[Opening STORED DATA section]

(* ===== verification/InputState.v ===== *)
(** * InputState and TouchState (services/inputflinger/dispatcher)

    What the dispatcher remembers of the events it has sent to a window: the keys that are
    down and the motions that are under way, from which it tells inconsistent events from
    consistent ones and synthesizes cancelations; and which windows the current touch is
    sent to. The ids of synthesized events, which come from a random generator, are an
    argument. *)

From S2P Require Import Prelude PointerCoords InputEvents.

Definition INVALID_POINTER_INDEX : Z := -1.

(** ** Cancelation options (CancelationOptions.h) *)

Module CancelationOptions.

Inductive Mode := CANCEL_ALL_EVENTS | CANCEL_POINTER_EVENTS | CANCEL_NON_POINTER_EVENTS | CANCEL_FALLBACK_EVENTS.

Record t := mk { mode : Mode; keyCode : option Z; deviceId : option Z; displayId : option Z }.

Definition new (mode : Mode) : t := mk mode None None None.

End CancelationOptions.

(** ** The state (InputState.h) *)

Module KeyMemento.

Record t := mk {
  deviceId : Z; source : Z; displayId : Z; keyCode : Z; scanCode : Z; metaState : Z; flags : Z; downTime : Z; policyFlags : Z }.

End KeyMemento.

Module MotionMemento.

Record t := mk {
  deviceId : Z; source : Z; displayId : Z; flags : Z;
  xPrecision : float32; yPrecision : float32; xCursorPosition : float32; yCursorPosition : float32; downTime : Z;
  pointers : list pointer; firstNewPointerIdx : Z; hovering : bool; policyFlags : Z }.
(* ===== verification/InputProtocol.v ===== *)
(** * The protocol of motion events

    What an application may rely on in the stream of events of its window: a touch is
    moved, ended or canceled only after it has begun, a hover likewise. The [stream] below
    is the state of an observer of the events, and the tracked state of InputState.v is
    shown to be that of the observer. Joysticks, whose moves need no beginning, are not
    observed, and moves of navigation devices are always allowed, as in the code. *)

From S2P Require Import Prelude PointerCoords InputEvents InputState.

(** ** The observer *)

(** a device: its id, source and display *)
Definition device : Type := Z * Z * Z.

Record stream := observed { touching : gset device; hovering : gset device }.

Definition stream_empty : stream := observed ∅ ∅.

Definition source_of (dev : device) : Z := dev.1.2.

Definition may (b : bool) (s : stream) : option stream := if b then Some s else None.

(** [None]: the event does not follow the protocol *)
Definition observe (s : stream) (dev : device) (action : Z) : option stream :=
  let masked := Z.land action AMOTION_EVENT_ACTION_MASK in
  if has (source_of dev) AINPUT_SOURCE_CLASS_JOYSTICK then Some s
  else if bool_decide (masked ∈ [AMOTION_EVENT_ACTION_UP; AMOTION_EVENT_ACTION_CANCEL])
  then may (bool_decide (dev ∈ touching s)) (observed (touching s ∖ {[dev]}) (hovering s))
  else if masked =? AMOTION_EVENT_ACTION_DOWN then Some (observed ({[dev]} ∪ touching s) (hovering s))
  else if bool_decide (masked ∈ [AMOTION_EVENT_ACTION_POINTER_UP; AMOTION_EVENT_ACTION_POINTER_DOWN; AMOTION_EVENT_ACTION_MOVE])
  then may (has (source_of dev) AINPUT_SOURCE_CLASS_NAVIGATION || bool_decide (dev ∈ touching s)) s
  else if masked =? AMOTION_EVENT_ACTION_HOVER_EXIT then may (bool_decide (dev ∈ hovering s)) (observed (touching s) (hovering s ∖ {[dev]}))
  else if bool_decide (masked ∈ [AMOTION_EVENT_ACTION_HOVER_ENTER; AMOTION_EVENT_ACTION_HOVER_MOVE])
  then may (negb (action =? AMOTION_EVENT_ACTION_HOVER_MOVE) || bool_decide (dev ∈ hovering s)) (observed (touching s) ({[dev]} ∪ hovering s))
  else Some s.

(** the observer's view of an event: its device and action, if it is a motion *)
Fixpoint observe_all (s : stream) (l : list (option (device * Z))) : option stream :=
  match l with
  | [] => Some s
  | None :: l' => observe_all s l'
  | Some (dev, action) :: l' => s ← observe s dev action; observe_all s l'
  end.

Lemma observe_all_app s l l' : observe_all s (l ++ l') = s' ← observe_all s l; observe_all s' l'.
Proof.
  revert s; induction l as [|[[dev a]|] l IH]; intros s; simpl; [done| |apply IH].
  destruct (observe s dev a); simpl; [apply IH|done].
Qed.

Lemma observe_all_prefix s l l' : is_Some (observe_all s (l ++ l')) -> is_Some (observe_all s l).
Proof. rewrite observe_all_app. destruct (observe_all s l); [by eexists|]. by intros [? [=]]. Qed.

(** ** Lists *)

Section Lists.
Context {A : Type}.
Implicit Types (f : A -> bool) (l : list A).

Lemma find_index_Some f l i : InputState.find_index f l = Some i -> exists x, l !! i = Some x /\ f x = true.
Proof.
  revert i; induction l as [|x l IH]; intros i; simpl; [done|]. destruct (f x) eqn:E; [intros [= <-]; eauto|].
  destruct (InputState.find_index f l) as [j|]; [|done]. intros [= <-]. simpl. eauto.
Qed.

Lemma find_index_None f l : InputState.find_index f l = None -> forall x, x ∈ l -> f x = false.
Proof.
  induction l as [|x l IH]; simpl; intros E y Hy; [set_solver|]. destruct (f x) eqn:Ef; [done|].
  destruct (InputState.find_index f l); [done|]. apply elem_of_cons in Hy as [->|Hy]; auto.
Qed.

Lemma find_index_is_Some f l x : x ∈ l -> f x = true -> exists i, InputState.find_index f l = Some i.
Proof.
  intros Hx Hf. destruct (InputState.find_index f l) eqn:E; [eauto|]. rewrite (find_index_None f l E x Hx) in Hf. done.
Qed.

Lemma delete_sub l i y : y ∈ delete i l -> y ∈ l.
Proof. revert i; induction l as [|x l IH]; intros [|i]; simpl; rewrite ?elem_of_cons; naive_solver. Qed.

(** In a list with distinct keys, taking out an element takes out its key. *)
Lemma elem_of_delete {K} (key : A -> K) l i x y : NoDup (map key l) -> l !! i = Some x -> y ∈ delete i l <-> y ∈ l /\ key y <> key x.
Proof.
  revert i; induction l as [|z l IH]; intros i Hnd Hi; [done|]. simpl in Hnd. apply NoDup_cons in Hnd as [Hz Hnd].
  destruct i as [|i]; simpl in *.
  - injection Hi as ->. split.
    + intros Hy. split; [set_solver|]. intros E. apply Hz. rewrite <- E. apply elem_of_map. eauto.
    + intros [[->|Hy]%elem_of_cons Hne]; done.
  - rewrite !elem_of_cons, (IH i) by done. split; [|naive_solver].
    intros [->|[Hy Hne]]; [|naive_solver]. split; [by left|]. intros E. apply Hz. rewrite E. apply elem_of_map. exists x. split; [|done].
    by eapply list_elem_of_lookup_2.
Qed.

[Closing STORED DATA section]

Respond with the number of lines in the entries that include the string "PointerCoords", and nothing besides.

ANSWER TO THIS PROBLEM ::
2